The Southern African Development Community is pressing for the installation of a government of national unity in Zimbabwe despite contradictory signals and statements from the Movement for Democratic Change formation of Morgan Tsvangirai, designated as prime minister since the signature of a power-sharing agreement last September.
The Johannesburg Star newspaper quoted Tsvangirai as saying he has agreed in principle to join a government of national unity.
But his MDC formation issued a statement saying that the decision will only be taken Friday when the party’s national council, its supreme decision-making body, assembles.
SADC sources said Tsvangirai moderated his position on joining an "inclusive government" when President Robert Mugabe agreed to reconsider issues including the appointment of the country's provincial governors, its central bank governor and its attorney general.
The SADC sources said the main sticking point concerned the allocation of ministries, which was decided by consensus among regional leaders meeting in a Monday-Tuesday summit, with the proviso that the question could be revisited in six months time.
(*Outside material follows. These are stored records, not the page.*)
(** ** The wire format of the two endpoints

    The URLs as the specification writes them, to be compared with the ones
    the methods build step by step. *)

(** A filter that is present contributes its pair, an absent one nothing. *)
Definition present (k : string) (o : option string) : list (string * string) :=
  match o with
  | Some v => [(k, v)]
  | None => []
  end.

(** [{base}/organizations/{orgId}/fields?fieldName=&farmName=&clientName=&recordFilter=&embed=clients,farms,boundaries] *)
Definition wire_fields_url (base : URL.t) (org : string)
    (field_name farm_name client_name : option string)
    (record_filter : string) : URL.t :=
  {| URL.origin := URL.origin base;
     URL.path := URL.path base ++ ["organizations"; org; "fields"];
     URL.query := present "fieldName" field_name ++ present "farmName" farm_name
                  ++ present "clientName" client_name
                  ++ [("recordFilter", record_filter);
                      ("embed", "clients,farms,boundaries")] |}.

(** [{base}/organizations/{orgId}/fields/{fieldId}] *)
Definition wire_field_url (base : URL.t) (org field : string) : URL.t :=
  {| URL.origin := URL.origin base;
     URL.path := URL.path base ++ ["organizations"; org; "fields"; field];
     URL.query := [] |}.

(** The tail the two methods share: do the private request, check for
    errors, decode. *)
Definition do_private_request (self : Client) (url : URL.t) : Py Json :=
  response ← private_get self url;
  _ ← raise_for_status response;
  json response.

(** ** Sample clients and worlds *)

Definition platform : URL.t :=
  {| URL.origin := "https://sandboxapi.deere.com";
     URL.path := ["platform"];
     URL.query := [] |}.

(** A client whose session gives the same reply to every request. *)
Definition client_replying (reply : exn + Response) : Client :=
  {| BASE_URL := platform; private := {| get := fun _ => reply |} |}.

Definition no_fields : Json := JObj [("total", JNum 0); ("values", JArr [])].

Definition ok_reply : Response :=
  {| status_code := 200; json_body := Some no_fields |}.


Definition fresh : World := {| registered := ∅; sent := [] |}.

(** ** Basic facts *)



Lemma str_int_decimal : str (PyInt 123) = "123" ∧ str (PyInt (-7)) = "-7".
Proof. split; vm_compute; reflexivity. Qed.

Lemma str_of_str (s : string) : str (PyStr s) = s.
Proof. reflexivity. Qed.


Section Round_trip.
Variables (self : Client) (url : URL.t) (w : World).

Lemma request_always_sent :
  sent (do_private_request self url w).2 = sent w ++ [GET url].
Proof.
  unfold do_private_request, mbind, Py_bind, private_get.
  destruct (get (private self) url) as [e|r]; [done|].
  unfold raise_for_status. destruct (is_success r); simpl.
  - unfold json. by destruct (json_body r).
  - done.
Qed.



End Round_trip.

(** The URL [get_field] builds is the wire URL. *)
Lemma get_field_unfold (self : Client) (org_id field_id : PyVal) (w : World) :
  get_field self org_id field_id w
  = do_private_request self
      (wire_field_url (BASE_URL self) (str org_id) (str field_id)) w.
Proof.
  unfold get_field, do_private_request, wire_field_url, URL.truediv. simpl.
  by rewrite <- !app_assoc.
Qed.
(** ** The constructor and the two backends *)

Section BackendProps.
Import Py keymap keyboard_mouse.
Variable str_to_int : string → option Z.
Variable str_to_float : string → option pyfloat.
Local Abbreviation step := (keyboard_mouse.step str_to_int str_to_float).
Local Abbreviation serve := (keyboard_mouse.serve str_to_int str_to_float).
Local Abbreviation emitted :=
  (keyboard_mouse.emitted str_to_int str_to_float).
Local Abbreviation trace := (keyboard_mouse.trace str_to_int str_to_float).




Lemma serve_backend c r : backend (serve c r) = backend c.
Proof. by destruct r. Qed.





End BackendProps.


Section EncodingProps.
Import Py keymap keyboard_mouse.

Lemma vk_table key vk : VK_CODE !! key = Some vk → 0 < vk < 256.
Proof.
  intros H. unfold VK_CODE in H. apply elem_of_list_to_map_2 in H.
  change (0 < (key, vk).2 < 256).
  revert H. generalize (key, vk). apply Forall_forall.
  cbv beta.
  match goal with
  | |- Forall ?P ?l =>
      refine (bool_decide_unpack (Forall (λ kv : string * Z, 0 < kv.2 < 256) l) _)
  end.
  vm_compute. exact I.
Qed.

(** X13.  How a key event is encoded for [SendInput].  On the native
    backend, with [user32] loaded, a key of the table becomes one
    keyboard input whose virtual key is the table's code, stored
    unchanged in the 16-bit field, with no scan code; the key-up flag is
    set exactly for a release and the extended flag exactly for a key of
    [EXTENDED_KEYS], and no other flag is set.  Without [user32] the
    same call raises, since the structure and the flag constants it
    names do not exist then.  A name that is not in the table sends
    nothing and raises nothing, with or without [user32]. *)
Theorem key_event_encoding PA c key is_down :
  backend c = sendinput →
  (∀ vk, VK_CODE !! key = Some vk →
     (∃ ki, _key_event true PA c key is_down
            = Some [SendInput [INPUT_keyboard ki]]
        ∧ wVk ki = vk ∧ wScan ki = 0
        ∧ Z.testbit (ki_dwFlags ki) 1 = negb is_down
        ∧ Z.testbit (ki_dwFlags ki) 0 = bool_decide (key ∈ EXTENDED_KEYS)
        ∧ 0 ≤ ki_dwFlags ki < 4
        ∧ ki_time ki = 0 ∧ ki_dwExtraInfo ki = 0)
     ∧ _key_event false PA c key is_down = None)
  ∧ (VK_CODE !! key = None → ∀ SA, _key_event SA PA c key is_down = Some []).
Proof.
  intros Hbk. unfold _key_event. rewrite Hbk. split.
  - intros vk Hvk. rewrite Hvk. split; [|done]. apply vk_table in Hvk.
    eexists. split; [reflexivity|]. cbn [wVk wScan ki_dwFlags ki_time
      ki_dwExtraInfo]. unfold WORD, DWORD.
    split; [apply Z.mod_small; lia|].
    destruct is_down, (bool_decide (key ∈ EXTENDED_KEYS)); vm_compute;
      repeat split; congruence.
  - intros ->. done.
Qed.
(** X4: [valid_filename] applied to its own result changes nothing,
    provided no character that a filename may keep counts as whitespace (as is
    the case for the Unicode tables). *)
Theorem valid_filename_idempotent (s : str) :
  (forall c, allowed_char isalnum c = true -> isspace c = false) ->
  valid_filename isspace isalnum (valid_filename isspace isalnum s)
  = valid_filename isspace isalnum s.
Proof.
  intros Hsp.
  pose proof (valid_filename_allowed isspace isalnum s) as Hall.
  pose proof (valid_filename_no_space isspace isalnum s) as H32.
  set (r := valid_filename isspace isalnum s) in *.
  unfold valid_filename at 1.
  rewrite strip_no_space.
  - rewrite replace_space_no_space by exact H32.
    apply re_sub_empty_allowed. exact Hall.
  - eapply Forall_impl; [exact Hall|]. exact Hsp.
Qed.

End FilenameAgain.

Lemma ascii_allowed_not_space c :
  allowed_char ascii_isalnum c = true -> ascii_isspace c = false.
Proof.
  unfold allowed_char, ascii_isalnum, ascii_isspace. intros H.
  apply not_true_is_false. intros G.
  repeat match goal with
  | H : (_ || _) = true |- _ => apply orb_true_iff in H; destruct H as [H|H]
  | H : (_ && _) = true |- _ => apply andb_true_iff in H; destruct H
  | H : (_ =? _)%N = true |- _ => apply N.eqb_eq in H
  | H : (_ <=? _)%N = true |- _ => apply N.leb_le in H
  end; lia.
Qed.

Lemma valid_filename_twice_on_title :
  (forall c, allowed_char ascii_isalnum c = true -> ascii_isspace c = false)
  /\ valid_filename ascii_isspace ascii_isalnum
       (valid_filename ascii_isspace ascii_isalnum (str_of " Part 2: end "))
     = valid_filename ascii_isspace ascii_isalnum (str_of " Part 2: end ").
Proof.
  split; [exact ascii_allowed_not_space|].
  exact (valid_filename_idempotent ascii_isspace ascii_isalnum
           (str_of " Part 2: end ") ascii_allowed_not_space).
Defined.
(** * m3: consistency accumulator, aggregator entries and message writer

    A shallow embedding of
    - the topology consistency accumulator exercised by
      [src/dbnode/client/aggregate_results_accumulator_consistency_test.go],
    - [src/aggregator/aggregator/entry.go] and [map.go],
    - [src/msg/producer/writer/message_writer.go],
    together with the properties stated about them. *)

From stdpp Require Import base strings numbers option gmap list.

Local Open Scope Z_scope.

(** ** Topology consistency accumulator *)

Module TCA.

Inductive ShardState := Initializing | Available | Leaving.

Inductive ConsistencyLevel := One | Majority | UnstrictMajority | All.

Record Shard := { shardID : nat; shardState : ShardState }.


Record TopologyMap := {
  replicas : nat;
  numShards : nat;
  hostShards : list (string * list Shard)
}.


Record Tally := { successes : nat; errors : nat }.

Record Accumulator := {
  topoMap : TopologyMap;
  level : ConsistencyLevel;
  tallies : list Tally;
  done : bool;
  err : bool
}.

Inductive Outcome := Ok | Error.

Inductive Result := Pending | DoneSuccess | DoneFailure.
(** The demonstration collaborators keep to their contracts. *)
Lemma demo_ext_sound (arguments : Namespace) : sound_collaborators demo_ext arguments.
Proof.
  repeat split; try (intros; by eexists).
  - intros p d w Hp. unfold demo_ext, run_programmatically, demo_train. rewrite Hp.
    eexists _, "theta_03", _. split; [done|]. cbn. apply lookup_insert_eq.
  - intros ckpt roc_file test_file w. by eexists _, _.
Defined.

(** X11 at the demonstration run. *)
Lemma run_ends_normally_witness :
  ∃ w' evs,
    run_with_arguments demo_ext
      (demo_arguments [1; 2] "with_and_without_time" true true true true) demo_world
    = (Ok tt, w', evs).
Proof.
  apply (run_ends_normally demo_ext
           (demo_arguments [1; 2] "with_and_without_time" true true true true) demo_world).
  - apply demo_ext_sound.
  - intros _. by split.
Defined.

(** ** What the run hands to the later stages *)

Section HandOver.

Context {point : Type} (ext : collaborators point).

Local Abbreviation locals := (locals point).
Local Abbreviation event := (event point).

Ltac handed_over :=
  repeat split;
  first [done | by intros [=] | intros _; eexists; reflexivity | eexists; reflexivity].

(** C2.  In a run with [--train] and a non-empty ability list, either the
    generator or the train branch raises, and then the run raises the same
    and neither the visualisation nor the adaptive test is called; or the
    train branch ends normally, and then what the run hands on is what the
    last cell of the grid (last ability value, last time argument) left:
    the last call of the train branch is the evaluation of that cell, the
    curve shown is the one that call returned, under the tag of that cell,
    and the model path printed, shown and tested is the latest checkpoint of
    that cell's directory as the train branch left it.  The later stages
    make exactly these calls, in this order, up to the first that raises,
    and no other: nothing of an earlier cell is handed on. *)
Theorem run_hands_over_last_cell
    (arguments : Namespace) (w w' : world) (r : result unit) (evs : list event) :
  train arguments = true →
  abilities arguments ≠ [] →
  run_with_arguments ext arguments w = (r, w', evs) →
  let generated : M point unit :=
    if generate arguments
    then call (EvGenerate arguments) (generate_responses_run ext arguments)
    else ret tt in
  ∃ a t time_arguments,
    last (abilities arguments) = Some a
    ∧ (∀ w0 : world, ∃ printed,
         get_time_arguments (point := point) arguments w0
         = (Ok time_arguments, w0, printed))
    ∧ last time_arguments = Some t
    ∧ last (grid (abilities arguments) time_arguments) = Some (a, t)
    ∧ ((∃ e, r = Raise e
             ∧ Forall (λ ev, is_consumer_call ev = false) evs
             ∧ (generated w = (Raise e, w', evs)
                ∨ ∃ wg eg et,
                    generated w = (Ok tt, wg, eg)
                    ∧ train_stage ext arguments unbound wg = (Raise e, w', et)
                    ∧ evs = eg ++ et))
       ∨ (∃ wg eg wt et et0 datetime_str c m ckpt later,
             let tag := gen_param_str a datetime_str t in
             let shown :=
               [EvPrint ("visualizing for " +:+ m); EvShowRoc {[ tag := c ]}] in
             let full :=
               (if visualize arguments then shown ++ [EvShowExercises m] else [])
               ++ (if test arguments then [EvAdaptiveTest m] else []) in
             generated w = (Ok tt, wg, eg)
             ∧ train_stage ext arguments unbound wg
               = (Ok (mkLocals (Some t) (Some c) (Some tag) (Some m)), wt, et)
             ∧ et = et0 ++ [EvSimulate ckpt (cell_roc_file arguments datetime_str (a, t))
                              (model_directory arguments +:+ "test.responses") (Ok c)]
             ∧ get_latest_parameter_file_name (point := point)
                 (cell_out_dir arguments datetime_str (a, t)) wt = (Ok m, wt, [])
             ∧ evs = eg ++ et ++ later
             ∧ later `prefix_of` full
             ∧ (r = Ok tt → later = full)
             ∧ (visualize arguments = true → shown `prefix_of` later)
             ∧ (visualize arguments = false → test arguments = true →
                later = [EvAdaptiveTest m]))).
Proof.
  intros Htrain Hne Hrun. cbv zeta.
  destruct (get_time_arguments_run (point := point) arguments) as (tas & Hcases & Htime).
  pose proof Hne as [a Ha]%last_is_Some.
  assert (∃ t, last tas = Some t) as [t Ht].
  { destruct Hcases as [->|[->| ->]]; by eexists. }
  exists a, t, tas. split; [done|]. split.
  { intros w0. destruct (Htime w0) as (printed & Hget & _). by exists printed. }
  split; [done|]. split; [by apply grid_last|].
  unfold run_with_arguments in Hrun. rewrite Htrain in Hrun.
  apply bind_run in Hrun as [(e & -> & Hg)|(u & wg & eg & rest & Hg & Hrun & ->)].
  { left. exists e. split; [done|]. split; [|by left].
    destruct (generate arguments); [|done].
    apply call_run in Hg as [_ ->]. by repeat constructor. }
  destruct u.
  assert (Forall (λ ev : event, is_consumer_call ev = false) eg) as Heg.
  { destruct (generate arguments).
    - apply call_run in Hg as [_ ->]. by repeat constructor.
    - injection Hg as _ <-. constructor. }
  apply bind_run in Hrun as [(e & -> & Hstage)|(vars & wt & et & later & Hstage & Hrest & ->)].
  { left. exists e. split; [done|]. split.
    - apply Forall_app. split; [done|].
      apply (no_consumer_call_before StTrain); [by right|]. by eapply train_stage_events.
    - right. by exists wg, eg, rest. }
  right. pose proof Hstage as Hinv%train_stage_inv. cbv zeta in Hinv.
  destruct Hinv
    as [(e & [=] & _)|[(e & w1 & [=] & _)|(w1 & w2 & evs_loop & _ & _ & Hloop & Het)]].
  destruct (train_loop_leaves_last_cell ext _ _ _ _ _ _ _ Hne Hloop)
    as (a' & t' & tas' & c & m & ckpt & evs0 & Ha' & Htime' & Ht' & _ & Hvars & Hevs
        & Hlatest & _ & _).
  assert (a' = a) as -> by congruence.
  assert (tas' = tas) as ->.
  { destruct (Htime w) as (p1 & H1 & _), (Htime' w) as (p2 & H2). congruence. }
  assert (t' = t) as -> by congruence.
  subst vars evs_loop.
  exists wg, eg, wt, et. eexists (_ ++ evs0), (clock w2), c, m, ckpt, later.
  split; [done|]. split; [done|]. split.
  { rewrite Het. by rewrite app_assoc. }
  split; [exact Hlatest|]. split; [done|].
  clear Hstage Hloop Het Hlatest Hg Heg.
  unfold visualize_stage, test_stage, bind, read_local, ret, print, call in Hrest.
  cbn in Hrest.
  destruct (visualize arguments), (test arguments); cbn in Hrest.
  - destruct (show_roc ext _ wt) as [[[]|e1] w3];
      [destruct (show_exercises ext m w3) as [[[]|e2] w4];
         [destruct (adaptive_pretest_main ext m w4) as [r5 w5]|]|];
      injection Hrest as <- <- <-; handed_over.
  - destruct (show_roc ext _ wt) as [[[]|e1] w3];
      [destruct (show_exercises ext m w3) as [[[]|e2] w4]|];
      injection Hrest as <- <- <-; handed_over.
  - destruct (adaptive_pretest_main ext m wt) as [r5 w5];
      injection Hrest as <- <- <-; handed_over.
  - injection Hrest as <- <- <-; handed_over.
Qed.

End HandOver.

(** C2 at abilities 1 and 2 with both time modes and all stages: the run
    ends normally and the last cell is the one of ability 2 and [-z]. *)
Lemma run_hands_over_last_cell_witness :
  ∃ w' evs a t,
    run_with_arguments demo_ext
      (demo_arguments [1; 2] "with_and_without_time" false true true true) demo_world
    = (Ok tt, w', evs)
    ∧ last (grid [1; 2] [""; "-z"]) = Some (a, t)
    ∧ a = 2 ∧ t = "-z".
Proof.
  destruct (run_with_arguments demo_ext
              (demo_arguments [1; 2] "with_and_without_time" false true true true)
              demo_world) as [[r w'] evs] eqn:Hrun.
  assert (abilities (demo_arguments [1; 2] "with_and_without_time" false true true true)
          ≠ []) as Hne by done.
  assert (train (demo_arguments [1; 2] "with_and_without_time" false true true true)
          = true) as Htrain by done.
  destruct (run_hands_over_last_cell demo_ext _ _ _ _ _ Htrain Hne Hrun)
    as (a & t & tas & Ha & Htime & Ht & Hgrid & _).
  destruct (Htime demo_world) as (printed & Hget).
  vm_compute in Hget. injection Hget as <- _.
  injection Ha as <-. injection Ht as <-.
  vm_compute in Hrun. injection Hrun as <- _ _.
  exists w', evs, 2, "-z". by repeat split.
Defined.
Lemma header_loop_not_found (arena : Arena) (index : Z) (fuel : nat) :
  forall (p : ptr) (i : Z),
    0 <= i <= index -> index < 4294967296 ->
    header_loop fuel arena p i index = Ret None ->
    exists l, chain arena pNext p l /\ (length l <= fuel)%nat /\
              i + Z.of_nat (length l) <= index.
Proof.
  induction fuel as [|fuel IH]; intros [a|] i Hi Hmax H.
  - discriminate H.
  - exists []. repeat split; [apply chain_end | simpl; lia | simpl; lia].
  - cbn [header_loop deref] in H. destruct (Z.eqb_spec i index) as [E|E]; [discriminate H|].
    destruct (arena !! a) as [lt|] eqn:Ha; [|discriminate H].
    cbn [bind] in H. rewrite wrap_u32_id in H by lia.
    destruct (IH _ (i + 1) ltac:(lia) Hmax H) as (l & Hc & Hl & Hle).
    exists (a :: l). repeat split; [now apply chain_step with lt | simpl; lia |].
    simpl length. lia.
  - exists []. repeat split; [apply chain_end | simpl; lia | simpl; lia].
Qed.

(** X10. A null result is given only after the whole chain has been
    walked: [getValue] returns null exactly when the value chain ends
    within the fuel and none of its names matches, and
    [getHeaderTokenWithIndex] returns null exactly when the header chain
    ends within the fuel and has no more than [index] tokens. *)
Theorem not_found_means_the_chain_was_walked (arena : Arena) (m : Mem) (b : Block)
    (fuel : nat) :
  (forall name : Z,
     getValue fuel arena m b name = Ret None <->
     exists l, chain arena pNext (pValues b) l /\ (length l <= fuel)%nat /\
               Forall (fun a => named arena m name a = false) l) /\
  (forall index : Z, 0 <= index < 4294967296 ->
     (getHeaderTokenWithIndex fuel arena b index = Ret None <->
      exists l, chain arena pNext (pHeader b) l /\ (length l <= fuel)%nat /\
                Z.of_nat (length l) <= index)).
Proof.
  split.
  - intros name. split.
    + apply value_loop_not_found.
    + intros (l & Hc & Hf & Hno). rewrite (getValue_chain _ _ _ _ _ _ Hc Hf).
      f_equal. now apply find_nothing.
  - intros index Hi. split.
    + intros H. apply header_loop_not_found in H; [|lia|lia].
      destruct H as (l & Hc & Hf & Hle). exists l. repeat split; try assumption; lia.
    + intros (l & Hc & Hf & Hle).
      rewrite (getHeaderTokenWithIndex_chain _ _ _ _ _ Hc Hf Hi).
      f_equal. apply lookup_ge_None_2. lia.
Qed.

Lemma not_found_means_the_chain_was_walked_witness :
  getHeaderTokenWithIndex 3 Sample.arena Sample.block 3 = Ret None /\
  forall (fuel : nat) (index : Z), 0 <= index < 4294967296 ->
    getHeaderTokenWithIndex fuel Cyclic.arena
      {| pType := None; pHeader := Some 0%nat; pValues := None |} index <> Ret None.
Proof.
  split.
  - apply (not_found_means_the_chain_was_walked Sample.arena Sample.mem Sample.block 3);
      [lia|].
    exists [1; 2; 3]%nat. repeat split; [walk_chain | simpl; lia | simpl; lia].
  - intros fuel index Hi H.
    apply (not_found_means_the_chain_was_walked Cyclic.arena Sample.mem _ fuel) in H;
      [|exact Hi].
    destruct H as (l & Hc & _).
    exact (chain_head_fresh Cyclic.arena pNext 0 Cyclic.first l Hc eq_refl eq_refl).
Defined.

(** ** The text of a token and its span *)

(** X11. The text of a token lies within its span: for a token whose end
    is not before its begin, and which is not an empty String token, the
    view returned by [text] starts at or after [begin] and ends at or
    before [end]. When the span is at most 2^31 - 1 characters long, so
    that the [int32_t] of [size] holds it, the length of the view is at
    most [size]. *)
Theorem text_lies_within_the_token (t : Token) :
  pStr (begin t) <= pStr (end_ t) ->
  (type t = TT_String -> pStr (begin t) < pStr (end_ t)) ->
  pStr (begin t) <= sv_data (text t) /\
  sv_data (text t) + sv_size (text t) <= pStr (end_ t) /\
  (pStr (end_ t) - pStr (begin t) <= INT32_MAX -> sv_size (text t) <= size t).
Proof.
  intros Hspan Hstr. rewrite text_data, text_size. unfold size.
  assert (Hsize : pStr (end_ t) - pStr (begin t) <= INT32_MAX ->
                  wrap_i32 (pStr (end_ t) - pStr (begin t)) = pStr (end_ t) - pStr (begin t)).
  { intros H. apply wrap_i32_id. unfold INT32_MIN. lia. }
  destruct (type t) eqn:Hty;
    try (rewrite textBegin_other, textEnd_other by congruence;
         repeat split; [lia | lia | intros H; rewrite (Hsize H); lia]).
  rewrite textBegin_String, textEnd_String by assumption.
  specialize (Hstr eq_refl).
  repeat split; [lia | lia | intros H; rewrite (Hsize H); lia].
Qed.

Lemma text_lies_within_the_token_witness :
  pStr (begin (Sample.tok 6 12 TT_String f_zero)) <= sv_data (text (Sample.tok 6 12 TT_String f_zero)) /\
  sv_data (text (Sample.tok 6 12 TT_String f_zero)) +
    sv_size (text (Sample.tok 6 12 TT_String f_zero)) <=
  pStr (end_ (Sample.tok 6 12 TT_String f_zero)).
Proof.
  destruct (text_lies_within_the_token (Sample.tok 6 12 TT_String f_zero)) as (H1 & H2 & _).
  - simpl. lia.
  - intros _. simpl. lia.
  - split; [exact H1 | exact H2].
Defined.

(** ** Integers in the header *)



(** ** Arenas without dangling links *)








(* ===================================================================== *)
(** ** The text of a fatal error *)

Lemma string_length_app (s1 s2 : string) :
  String.length (s1 ++ s2) = (String.length s1 + String.length s2)%nat.
Proof. induction s1 as [|c s1 IH]; simpl; [reflexivity | now rewrite IH]. Qed.

Lemma string_app_assoc (s1 s2 s3 : string) :
  ((s1 ++ s2) ++ s3 = s1 ++ (s2 ++ s3))%string.
Proof.
  induction s1 as [|c s1 IH]; [reflexivity|].
  change (String c ((s1 ++ s2) ++ s3) = String c (s1 ++ (s2 ++ s3)))%string.
  now rewrite IH.
Qed.

Lemma substring_whole (s : string) :
  forall n : nat, (String.length s <= n)%nat -> substring 0 n s = s.
Proof.
  induction s as [|c s IH]; intros [|n] H; simpl in *; try reflexivity; try lia.
  rewrite IH by lia. reflexivity.
Qed.

Lemma string_app_inv_head (p x y : string) : (p ++ x = p ++ y)%string -> x = y.
Proof. induction p as [|c p IH]; simpl; [tauto | intros [= H]; auto]. Qed.

Lemma pretty_N_char_digit (x : N) : (x < 10)%N -> digit (pretty_N_char x).
Proof.
  intros H.
  assert (E : (x = 0 \/ x = 1 \/ x = 2 \/ x = 3 \/ x = 4 \/ x = 5 \/ x = 6 \/ x = 7 \/
               x = 8 \/ x = 9)%N) by lia.
  unfold digit. repeat (destruct E as [->|E]; [vm_compute; split; discriminate|]).
  subst. vm_compute. split; discriminate.
Qed.
(** ** Where the controls' update changes nothing *)

(** A pose within the controls' limits, these keeping clear of the poles, is
    left as written: there a frame with the update is the frame as it
    writes. *)
Lemma update_inside (lim : OrbitLimits) (c : Controls) (cam : CameraState) :
  EPS <= minPolarAngle lim ->
  maxPolarAngle lim <= PI - EPS ->
  minPolarAngle lim <= c_polar cam <= maxPolarAngle lim ->
  ctl_minDistance c <= c_distance cam <= ctl_maxDistance c ->
  update lim c cam = cam.
Proof.
  intros Hlo Hhi Hpolar Hdist. unfold update.
  rewrite polarWithin_inside, clamp_inside by done. by destruct cam.
Qed.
The leaders were not willing to reverse an earlier decision in effect endorsing the allocation of ministries handed down by Mr. Mugabe last year over opposition objections.
The South African government said power-sharing facilitator Thabo Mbeki’s right-hand man, Sydney Mufamadi, was due to arrive in Harare on Friday to set up a so-called joint-monitoring implementation committee which was provided for in the September accord.
Director General Frank Chikane of South African President Kgalema Motlanthe's office told reporters Wednesday in Pretoria that the priority for those pushing implementation of the power sharing agreement is to name co-chairs of working committees.
Tsvangirai spokesman Joseph Mungwari told reporter Blessing Zulu of VOA's Studio 7 for Zimbabwe that the MDC National Council, not Tsvangirai, will make the final decision.